Entre las obras que han sido cedidas en depósito al Museo en los últimos años y que también se podrán ver en la muestra, destaca el depósito de la Colección Onnasch que ha cedido al Museo 27 obras de autores de la talla de Clyfford Still, Franz Kline, Rauschenberg, Christo o Georges Brecht. También hay que mencionar el depósito de Millares y Rivera, o el de la Colección Cisneros Fontanals Art Foundation, (con piezas de arte concreto latinoamericano entre las que destacan las de Lygia Clark o Franz Weissmann). Por otro lado, se podrá contemplar la Colección de François y Mady Letaillieur, sobre letrismo.

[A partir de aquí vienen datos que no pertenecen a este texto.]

Lemma lark_endpoint raw : validateLarkWebhookURL raw = None -> safe_endpoint loopback_name raw /\
  exists u, ParseRequestURI raw = Some u /\ exists id, id <> EmptyString /\ UPath u = (lark_webhookPath +:+ id)%string.
Proof.
  unfold validateLarkWebhookURL. destruct (ParseRequestURI raw) as [u|] eqn:E; [|done].
  destruct (string_empty (Host u)) eqn:Eh; [done|]. intros H.
  destruct (negb (strings_HasPrefix (UPath u) lark_webhookPath) || _) eqn:Ep in H.
  { exfalso. repeat case_match; simplify_eq. }
  apply endpoint_checks in H as (H1 & H2 & H3). split.
  - exists u. repeat split; try done. intros E'. by rewrite E' in Eh.
  - exists u. split; [done|]. bool_to_prop. apply HasPrefix_true in H as [id Hid].
    exists id. split; [|done]. intros ->. unfold strings_TrimPrefix in H0. by rewrite Hid, strip_prefix_app in H0.
Qed.

Lemma loadtest_endpoint raw : validateLoadtestEndpoint raw = None ->
  exists u, ParseRequestURI raw = Some u /\ Host u <> EmptyString /\ HasUser u = false /\ RawQuery u = EmptyString /\
    Scheme u = "http" /\ loopback_name (Hostname u) = true.
Proof.
  unfold validateLoadtestEndpoint. destruct (ParseRequestURI raw) as [u|] eqn:E; [|done].
  destruct (string_empty (Host u)) eqn:Eh; [done|]. unfold has_credentials_or_query. intros H.
  destruct (String.eqb_spec (Scheme u) "http") as [Es|]; [|done]. destruct (loopback_name (Hostname u)) eqn:El; [|done]. cbn in H.
  exists u. destruct (HasUser u), (RawQuery u) eqn:?; cbn in H; try done. repeat split; try done. intros E'. by rewrite E' in Eh.
Qed.

Lemma limits_sane d p t r m cb b : 0 < t -> 0 < m -> normalizeCircuitBreaker cb = Ok b ->
  sane_limits {| Description := d; Cfg_BaseURL := EmptyString; Cfg_Path := p; Cfg_Method := "POST"; Cfg_TimeoutMs := t;
                 Cfg_RequestsPerSecond := r; Cfg_MaxConcurrency := m; CircuitBreaker := b |}.
Proof. intros Ht Hm Hb. split; [done|]. split; [done|]. split; [done|]. cbn. intros x ->. by eapply breaker_ok. Qed.

Lemma authentication_ok a r : check_authentication a r = None ->
  a ∈ ["none"; "bearer"; "hmac_sha256"] /\ (a = "none" <-> r = EmptyString).
Proof.
  unfold check_authentication. intros H.
  destruct (String.eqb_spec a "none"), (String.eqb_spec a "bearer"), (String.eqb_spec a "hmac_sha256"); subst; try done;
    destruct r; cbn in H; try done; split; try set_solver; by split.
Qed.

(** C27: What the three HTTP adapters accept as configuration: the destination
    of every action is fixed, carries no credentials and no query and is
    reached over TLS, except on the local host ([http] only; the load-test
    adapter only there); a Lark hook has the documented path; the timeout, the
    concurrency and the breaker are positive; the rate of a webhook and of a
    Lark hook is positive or not a number, that of a load test is 0,
    unlimited, and it has no breaker; and the authentication of a webhook is a
    known one, with a credential exactly when it needs one. A webhook's URL is
    checked without the white space around it, and used as it is
    configured. *)
Theorem http_configs_safe {Y} (dw : Y -> res webhookConfig) (dl : Y -> res larkBotConfig) (dt : Y -> res loadtestHTTPRequestConfig) raw :
  (forall c auth, Webhook_Config dw raw = Ok (c, auth) ->
     auth ∈ ["none"; "bearer"; "hmac_sha256"] /\ (auth = "none" <-> CredentialRef c = EmptyString) /\
     exists a, Actions c = [("deliver", a)] /\ sane_limits a /\ rate_checked (Cfg_RequestsPerSecond a) /\
       safe_endpoint isLoopbackHost (strings_TrimSpace (Cfg_Path a))) /\
  (forall c, Lark_Config dl raw = Ok c ->
     exists a u id, Actions c = [("send", a)] /\ sane_limits a /\ rate_checked (Cfg_RequestsPerSecond a) /\
       safe_endpoint loopback_name (Cfg_Path a) /\
       ParseRequestURI (Cfg_Path a) = Some u /\ UPath u = (lark_webhookPath +:+ id)%string /\ id <> EmptyString) /\
  (forall c, Loadtest_Config dt raw = Ok c ->
     exists a u, Actions c = [("request", a)] /\ sane_limits a /\ Cfg_RequestsPerSecond a = float_of_Z 0 /\ CircuitBreaker a = None /\
       ParseRequestURI (Cfg_Path a) = Some u /\ Scheme u = "http" /\ loopback_name (Hostname u) = true /\
       HasUser u = false /\ RawQuery u = EmptyString).
Proof.
  split; [|split].
  - intros c auth H. unfold Webhook_Config in H. repeat case_match; simplify_eq/=.
    match goal with H : validateFixedWebhookURL _ = None |- _ => apply webhook_endpoint in H end.
    match goal with H : validateDeliveryLimits _ _ _ = None |- _ => apply limits_ok in H as (? & ? & ?) end.
    match goal with H : check_authentication _ _ = None |- _ => apply authentication_ok in H as [? ?] end.
    split; [done|]. split; [done|]. eexists. split; [reflexivity|]. split; [by eapply limits_sane|]. by split.
  - intros c H. unfold Lark_Config in H. repeat case_match; simplify_eq/=.
    match goal with H : validateLarkWebhookURL _ = None |- _ => apply lark_endpoint in H as (? & u & Hu & id & ? & ?) end.
    match goal with H : validateDeliveryLimits _ _ _ = None |- _ => apply limits_ok in H as (? & ? & ?) end.
    eexists _, u, id. split; [reflexivity|]. split; [by eapply limits_sane|]. by split.
  - intros c H. unfold Loadtest_Config in H. repeat case_match; simplify_eq/=. bool_to_prop.
    match goal with H : validateLoadtestEndpoint _ = None |- _ => apply loadtest_endpoint in H as (u & ? & ? & ? & ? & ? & ?) end.
    eexists _, u. split; [reflexivity|]. split; [by apply (limits_sane _ _ _ _ _ None None)|]. by do 5 (split; [done|]).
Qed.

(** ** The idempotency key *)

Lemma seed_inj a b a' b' : string_mem "000" a = false -> string_mem "000" a' = false ->
  (a +:+ String "000" b)%string = (a' +:+ String "000" b')%string -> a = a' /\ b = b'.
Proof.
  revert a'. induction a as [|c a IH]; intros [|c' a'] H H' E; cbn in E.
  - by injection E.
  - injection E as <- _. discriminate.
  - injection E as -> _. discriminate.
  - injection E as -> E. apply orb_false_iff in H as [_ H]. apply orb_false_iff in H' as [_ H'].
    destruct (IH a' H H' E) as [-> ->]. done.
Qed.

Lemma bytes_of_inj s t : bytes_of s = bytes_of t -> s = t.
Proof.
  unfold bytes_of. intros H. rewrite <- (string_of_list_ascii_of_string s), <- (string_of_list_ascii_of_string t). f_equal.
  revert H. generalize (list_ascii_of_string t). induction (list_ascii_of_string s) as [|c l IH]; intros [|d k] H; cbn in H; try done.
  injection H as Hc H. f_equal; [|by apply IH]. unfold byte_val in Hc.
  by rewrite <- (ascii_N_embedding c), <- (ascii_N_embedding d), Hc.
Qed.

(** The [Idempotency-Key] a webhook sends is a function of the submission
    alone, the same for every attempt, and identifies it: two submissions
    whose provider codes and source systems contain no NUL byte (PostgreSQL
    stores none) share a key only if they are the same submission, or SHA-256
    collides on their seeds. *)
Theorem idempotency_key_identifies pc ss rid pc' ss' rid' :
  Forall (fun s => string_mem "000" s = false) [pc; ss; pc'; ss'] ->
  webhookIdempotencyKey pc ss rid = webhookIdempotencyKey pc' ss' rid' ->
  (pc, ss, rid) = (pc', ss', rid') \/
  exists x y, x <> y /\ hex_EncodeToString (Sum256 (bytes_of x)) = hex_EncodeToString (Sum256 (bytes_of y)).
Proof.
  intros Hf Hk. apply Forall_cons in Hf as [H1 Hf]. apply Forall_cons in Hf as [H2 Hf].
  apply Forall_cons in Hf as [H3 Hf]. apply Forall_cons in Hf as [H4 _].
  unfold webhookIdempotencyKey in Hk.
  destruct (decide (idempotency_seed pc ss rid = idempotency_seed pc' ss' rid')) as [E|]; [|right; eauto].
  left. unfold idempotency_seed in E. apply seed_inj in E as [-> E]; [|done..]. apply seed_inj in E as [-> ->]; done.
Qed.

(** ** Accepted, and yet *)

(** A rate that is not a number passes every check, Lark's documented limit
    included, and leaves the action without a rate limiter. *)
Theorem nan_rate_unlimited timeoutMs maxConcurrency :
  0 < timeoutMs -> 0 < maxConcurrency ->
  validateDeliveryLimits timeoutMs S754_nan maxConcurrency = None /\ float_ltb (float_of_Z 5) S754_nan = false /\
  float_ltb (float_of_Z 0) S754_nan = false.
Proof.
  intros H1 H2. unfold validateDeliveryLimits. replace (timeoutMs <=? 0) with false by lia.
  replace (maxConcurrency <=? 0) with false by lia. by repeat split.
Qed.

Además, la 4ª planta acogerá una mejor y más completa representación del informalismo de los años 60, (Tàpies, Saura, Millares, el Grupo de Cuenca...) y de la figuración política española (Arroyo, Equipo Crónica y Equipo Realidad). Se trata de ofrecer una visión novedosa con obras fundamentales de estos artistas que no han sido exhibidas anteriormente.
En esta presentación se concede especial importancia al material fotográfico y al cine. Se podrán ver películas de cine letrista, pasando por algunas piezas del Hollywood de los 50, como La ventana indiscreta de Alfred Hitchcock, que alude a la hegemonía de la cultura de masas en ese periodo, o películas situacionistas como la emblemática de Debord, La sociedad del espectáculo.
Otra película, en esta ocasión Bienvenido Mr. Marshall, (1953) del recientemente fallecido cineasta Luis García Berlanga, se proyecta en una sala identificada con una cierta españolidad popular. Dos películas del director francés Alain Resnais, Noche y niebla (1955) y La guerra ha terminado (1966), abren y cierran el recorrido.